Interesting that they may have came out to eat just because you came back. 
My leopards aren't that big of eaters like the RF sound like they are. Seems every RF owner has eating machines. 
My leopards like to roam around their enclosure and nibble here and there, but doing more roaming then grazing. I usually still feed them during the summer because of this, just not as much as the winter months. Usually every other day or so. I would imagine, in the wild, never having food brought to them, they would probably graze more then roam.


----------



## MichaelaW (Oct 3, 2017)

My _Manouria _come running as soon as they see me.
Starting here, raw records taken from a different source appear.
(** * Phugoid flight path: the numeric core of [Lesson-1_Phugoid.ipynb]

    The notebook defines three functions: [radius_of_curvature], [rotate]
    and [plot_flight_path].  They are duck-typed Python: the same text runs
    on Python floats, on [numpy.float64] scalars and on arrays.  The
    embedding below keeps that shape.  The code is written once, over an
    interface [numpy.Float] of the arithmetic it uses, and is then read at
    three carriers:

    - the real numbers (exact arithmetic, no rounding);
    - IEEE 754 binary64 as [numpy.float64] computes it under
      [numpy.seterr(all='ignore')]: nothing raises, invalid operations give
      NaN and divisions by zero give signed infinities.  The basic
      operations are those of [SpecFloat]; [cos], [sin] and [pow] come from
      the platform's C library and are a parameter;
    - one-dimensional arrays over either carrier, with numpy's broadcasting.
*)

From Stdlib Require Import ZArith QArith Reals Lra Lia.
From Stdlib Require Import Floats.SpecFloat.
From stdpp Require Import base list strings.

(** ** Exceptions *)

(** The only Python exceptions the numeric core can raise. *)
Inductive exn : Set :=
| IndexError   (* subscript outside an array *)
| ValueError.  (* [numpy.zeros] of a negative size *)

Inductive res (A : Type) : Type :=
| Ok (a : A)
| Raise (e : exn).
Arguments Ok {A} a.
Arguments Raise {A} e.

#[global] Instance res_ret : MRet res := fun A a => Ok a.
#[global] Instance res_bind : MBind res := fun A B k m =>
  match m with
  | Ok a => k a
  | Raise e => Raise e
  end.

(** [for i in l: s = body i s], stopping at the first exception. *)
Fixpoint for_each {I S : Type} (body : I -> S -> res S) (l : list I) (s : S)
  : res S :=
  match l with
  | [] => Ok s
  | i :: l' => s' ← body i s; for_each body l' s'
  end.

(** [range(a, b)] for a non-negative start. *)
Definition range (a : nat) (b : Z) : list nat :=
  seq a (Z.to_nat b - a).

(** ** The arithmetic interface *)

Declare Scope py_scope.
Delimit Scope py_scope with py.

Module numpy.

(** What the notebook asks of a number. *)
Class Float (F : Type) : Type := {
  of_int : Z -> F;          (* a Python [int] met by a float operand *)
  of_rat : Q -> F;          (* the float nearest to a fraction *)
  pi : F;                   (* [numpy.pi] *)
  add : F -> F -> F;
  sub : F -> F -> F;
  mul : F -> F -> F;
  div : F -> F -> F;        (* true division [/] *)
  pow : F -> F -> F;        (* [**] *)
  neg : F -> F;
  cos : F -> F;
  sin : F -> F
}.

(** A float literal such as [1.5] or [2.0]: the float nearest to the
    number it spells. *)
Definition lit {F} `{Float F} (q : Q) : F := of_rat (Qred q).

(** [numpy.radians(x)]: the ufunc multiplies by the constant [pi / 180.0]. *)
Definition radians {F} `{Float F} (x : F) : F :=
  mul x (div pi (lit 180)).

(** [numpy.degrees(x)]: the ufunc multiplies by the constant [180.0 / pi]. *)
Definition degrees {F} `{Float F} (x : F) : F :=
  mul x (div (lit 180) pi).

(** [numpy.zeros(N)]: a fresh array of [N] zeros; a negative size raises. *)
Definition zeros {F} `{Float F} (N : Z) : res (list F) :=
  if (N <? 0)%Z then Raise ValueError
  else Ok (replicate (Z.to_nat N) (lit 0)).

(** [a[i]] for [i >= 0]. *)
Definition getitem {F} (a : list F) (i : nat) : res F :=
  match a !! i with
  | Some v => Ok v
  | None => Raise IndexError
  end.

(** [a[i] = v] for [i >= 0]: in place when in range, else [IndexError]. *)
Definition setitem {F} (a : list F) (i : nat) (v : F) : res (list F) :=
  if decide (i < length a)%nat then Ok (<[i := v]> a) else Raise IndexError.

End numpy.

Infix "+" := numpy.add : py_scope.
Infix "-" := numpy.sub : py_scope.
Infix "*" := numpy.mul : py_scope.
Infix "/" := numpy.div : py_scope.
Infix "**" := numpy.pow (at level 30, right associativity) : py_scope.
Notation "- x" := (numpy.neg x) : py_scope.

(** ** The notebook's functions *)

Section Notebook.
Context {F : Type} `{numpy.Float F}.
Local Open Scope py_scope.

(** [return zt / (1 / 3 - C / 2 * (zt / z)**1.5)] *)
Definition radius_of_curvature (z zt C : F) : F :=
  zt / (numpy.of_int 1 / numpy.of_int 3
        - C / numpy.of_int 2 * (zt / z) ** numpy.lit 1.5).

(** [def rotate(coords, center=(0.0, 0.0), angle=0.0, mode='degrees')].
    An argument left out at the call is [None] here and takes the default
    of the signature. *)
Definition rotate (coords : F * F) (center : option (F * F))
    (angle : option F) (mode : option string) : F * F :=
  let center := default (numpy.lit 0.0, numpy.lit 0.0) center in
  let angle := default (numpy.lit 0.0) angle in
  let mode := default "degrees"%string mode in
  let '(x, z) := coords in
  let '(xc, zc) := center in
  let angle :=
    if String.eqb mode "degrees" then numpy.radians angle else angle in
  let x_new := xc + (x - xc) * numpy.cos angle + (z - zc) * numpy.sin angle in
  let z_new := zc - (x - xc) * numpy.sin angle + (z - zc) * numpy.cos angle in
  (x_new, z_new).

(** The state the marching loop of [plot_flight_path] updates: the two
    arrays and the heading. *)
Definition march_state : Type := list F * list F * F.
I can be standing inside the house with the screen door closed, and they will still see me, drop everything, and come. It doesn't matter what they are eating, they will stop everything. The _forstenii _are quite similar; however, my one LTC _Terrapene _still exhibits wild behavior.


----------



## Anyfoot (Oct 3, 2017)

It just shocked me when 20 odd babies came from hiding to eat food that had been there all day just because I was stood there. Maybe my presence just instigated the natural nosey behaviour and they thought I'd put fresh food down. Either way, they wouldn't have bothered eating that food if I hadn't turned up, so they weren't eating out of hunger, it was out of habit IMO.


----------



## AmberD (Oct 4, 2017)

I've noticed with my 9 month old red foot at first I had to put him in the food bowl or I thought he'd never eat (at 3 months) then after about a month I started leaving him once I knew he was gaining and healthy. Now routinely he is fed at about 8 am. He is always awake and in his hut, waiting. I turn his UV light on after putting in the food and that has kind of associated with food to him. Although if I am even an hour later (9am) some mornings as I have a farm to tend, he will be waiting in his food bowl, almost like an internal clock without his light being on. He will stop eating/sometimes hide if I try to watch him eat though. So with him a habit of timing?


----------



## harris (Oct 10, 2017)

My Mee's will only copulate when brought indoors for the year. Never once witnessed them do it in their outdoor enclosure.


----------



## Kaliman1962 (Oct 10, 2017)

that's funny, i have a Greek Ibera, as soon as i come close to the enclosure or unzip the top she comes running, she will wait by her dish too if i'm late feeding her in the morning. even if its not feeding she see's me & comes. i love it lol


----------



## Borgijo (Mar 17, 2018)

wellington said:


> Interesting that they may have came out to eat just because you came back.
> My leopards aren't that big of eaters like the RF sound like they are. Seems every RF owner has eating machines.
> My leopards like to roam around their enclosure and nibble here and there, but doing more roaming then grazing. I usually still feed them during the summer because of this, just not as much as the winter months. Usually every other day or so. I would imagine, in the wild, never having food brought to them, they would probably graze more then roam.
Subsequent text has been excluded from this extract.